La NASA peaufine ses plans pour la mission Artemis III. Et on apprend que de très gros changements sont à attendre du côté du Space Launch System (SLS). Voici tout ce qu’il faut savoir.

Si Artemis II vient de marquer un tournant historique, la NASA doit désormais regarder vers l’avant. En février 2026, l’agence a drastiquement revu ses ambitions pour la mission Artemis III : exit l’alunissage, place à une mission en orbite terrestre destinée à tester l’amarrage avec les vaisseaux commerciaux de Blue Origin et de SpaceX. Un virage à 180 degrés qui a rebattu toutes les cartes opérationnelles et techniques.
Et elle doit aller vite : la mission est attendue dans le courant de 2027, et a déjà glissé de quelques mois par rapport au calendrier initial.
Ce sera l’orbite basse
C’était prévu, et ça se confirme désormais. La fusée SLS volera dans une configuration inédite : l’étage supérieur cryogénique intérimaire (ICPS), habituellement chargé de propulser Orion vers la Lune, sera remplacé par un simple espaceur inerte.
Ce cylindre sans capacité propulsive reprendra les mêmes dimensions et interfaces que l’étage qu’il remplace, avec pour seul et unique but de combler le vide. Une solution dictée par les circonstances : l’ICPS n’est plus en production, et le dernier exemplaire disponible a été réservé pour Artemis IV.
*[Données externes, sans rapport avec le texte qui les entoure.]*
(** * Explorer API handlers (run/api/explorers.js)

    A shallow embedding of the route handlers of [run/api/explorers.js].
    Every handler is an [async] function that validates its request and
    then talks to collaborators that live outside the file: the
    persistence layer ([db]), the billing client ([stripe]), the RPC
    probe ([ProviderConnector] under [withTimeout]), the quota evaluator
    ([explorer.hasReachedTransactionQuota]), the process supervisor
    ([PM2]), the job queue and the logger.

    A handler is embedded as a finite interaction tree [prog]: each
    collaborator call is a [Call] node whose continuation receives the
    collaborator's [outcome] (a value, or a raised error),
    [throw new Error(m)] is [Throw m], and [try { } catch { }] is
    [try_catch].  Every call is [await]ed, except the one to the logger in
    the [catch] block of each handler, which is [invoke]d: the handler
    does not wait for what it returns.  The collaborators themselves are a
    parameter of [run], the way the repository's tests replace them by
    mocks.

    The middlewares in front of the routes (authentication, billing
    enabled, shared secret) are outside the file; a handler is run on the
    request they let through. *)

From Stdlib Require Import ZArith String Ascii List DecimalString Lia.
From Stdlib Require DecimalPos DecimalZ.
From stdpp Require Import base option strings list gmap.

Open Scope Z_scope.
Open Scope string_scope.

(** ** JavaScript values and strings *)

(** [!s] for a string-valued field that may be absent: absent ([undefined],
    [null]) and the empty string are falsy. *)
Definition truthy_str (o : option string) : bool :=
  match o with
  | Some s => negb (String.eqb s EmptyString)
  | None => false
  end.

(** [!n] for a number-valued field that may be absent: absent and [0] are
    falsy. *)
Definition truthy_num (o : option Z) : bool :=
  match o with
  | Some n => negb (Z.eqb n 0)
  | None => false
  end.

(** [!o] for an object-valued field: only [null]/[undefined] is falsy. *)
Definition present {A : Type} (o : option A) : bool :=
  match o with
  | Some _ => true
  | None => false
  end.

(** [s.endsWith(t)]. *)
Definition endsWith (s t : string) : bool :=
  let n := String.length s in
  let m := String.length t in
  Nat.leb m n && String.eqb (String.substring (n - m)%nat m s) t.

(** [s.split(sep)[0]] for a non-empty separator: the part of [s] before
    the first occurrence of [sep], or [s] itself when [sep] does not
    occur.  (The only separator the module uses starts with a dot.) *)
Fixpoint split_head (sep s : string) : string :=
  match s with
  | EmptyString => EmptyString
  | String c s' =>
      if String.prefix sep s then EmptyString else String c (split_head sep s')
  end.

(** Decimal rendering of an integer inside a template literal. *)
Definition show_int (n : Z) : string := NilZero.string_of_int (Z.to_int n).

(** The double-quote character, for the one message that contains it. *)
Definition dquote : string := String (ascii_of_nat 34) EmptyString.

(** ** Objects exchanged with the collaborators *)

Record Capabilities := {
  nativeToken : bool;
  totalSupply : bool;
  branding : bool;
  customDomain : bool
}.

Record StripePlan := {
  plan_id : Z;
  plan_slug : string;
  stripePriceId : string;
  public : bool;
  capabilities : Capabilities
}.

(** The local subscription record as it hangs off an explorer. *)
Record StripeSubscription := {
  stripeId : option string;
  isPendingCancelation : bool;
  stripePlan : StripePlan
}.

Record RpcHealthCheck := { isReachable : bool }.

(** A workspace as the persistence layer returns it; [ws_explorer] is the
    explorer linked to it ([workspace.explorer]), given by its id. *)
Record Workspace := {
  ws_id : Z;
  ws_name : string;
  ws_rpcServer : string;
  rpcHealthCheck : option RpcHealthCheck;
  ws_explorer : option Z
}.

Inductive Themes :=
| DefaultThemes
| CustomThemes (css : string).

Record Explorer := {
  ex_id : Z;
  slug : string;
  workspace : option Workspace;
  stripeSubscription : option StripeSubscription;
  token : string;
  ex_totalSupply : option string;
  themes : Themes
}.

Record User := {
  user_id : Z;
  firebaseUserId : string;
  stripeCustomerId : option string;
  canTrial : bool;
  canUseDemoPlan : bool;
  cryptoPaymentEnabled : bool;
  defaultDataRetentionLimit : Z
}.

(** Objects of the billing provider. *)
Record BillingCustomer := {
  cus_id : string;
  default_source : option string
}.

Record BillingSubscription := {
  sub_id : string;
  sub_customer : string;
  sub_items : list string
}.

Record SubscriptionParams := {
  sp_customer : option string;
  sp_price : string;
  sp_explorerId : Z;
  trial_period_days : option Z;
  cancel_on_missing_payment_method : bool;
  collection_method : option string;
  days_until_due : option Z
}.

Record SubscriptionUpdate := {
  cancel_at_period_end : bool;
  proration_behavior : option string;
  su_item : option (string * string)
}.

Record WorkspaceData := {
  wd_name : option string;
  wd_networkId : Z;
  wd_rpcServer : option string;
  wd_tracing : option string;
  wd_dataRetentionLimit : Z
}.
Sans étage supérieur, la capsule Orion devra compter sur son propre module de service, fourni par l’Agence spatiale européenne (ESA) pour se placer en orbite basse, à 463 kilomètres d’altitude. Ce choix n’est pas anodin, car il offre davantage de fenêtres de lancement pour la coordination avec Starship et Blue Moon.

Une complexité inédite
Pour rappel, la mission sera d’une complexité inédite : la NASA devra coordonner le lancement de trois véhicules distincts avant de les faire se rejoindre en orbite. Une fois en place, l’équipage, encore inconnu, testera les manœuvres de rendez-vous et d’amarrage avec les deux prototypes de véhicules lunaires commerciaux. Les astronautes pourraient même pénétrer à bord d’au moins l’un d’entre eux, bien que cette décision ne soit pas encore arrêtée.
Et de nombreuses questions demeurent sans réponse. L’agence spatiale n’a toujours pas fixé la durée exacte de la mission, qui sera toutefois plus longue qu’Artemis II. De même, les modalités de test de la combinaison spatiale développée par Axiom Space restent encore à définir. Et le temps presse : la mission Artemis IV, qui doit marquer le retour de l’être humain sur la Lune, est prévue pour 2028.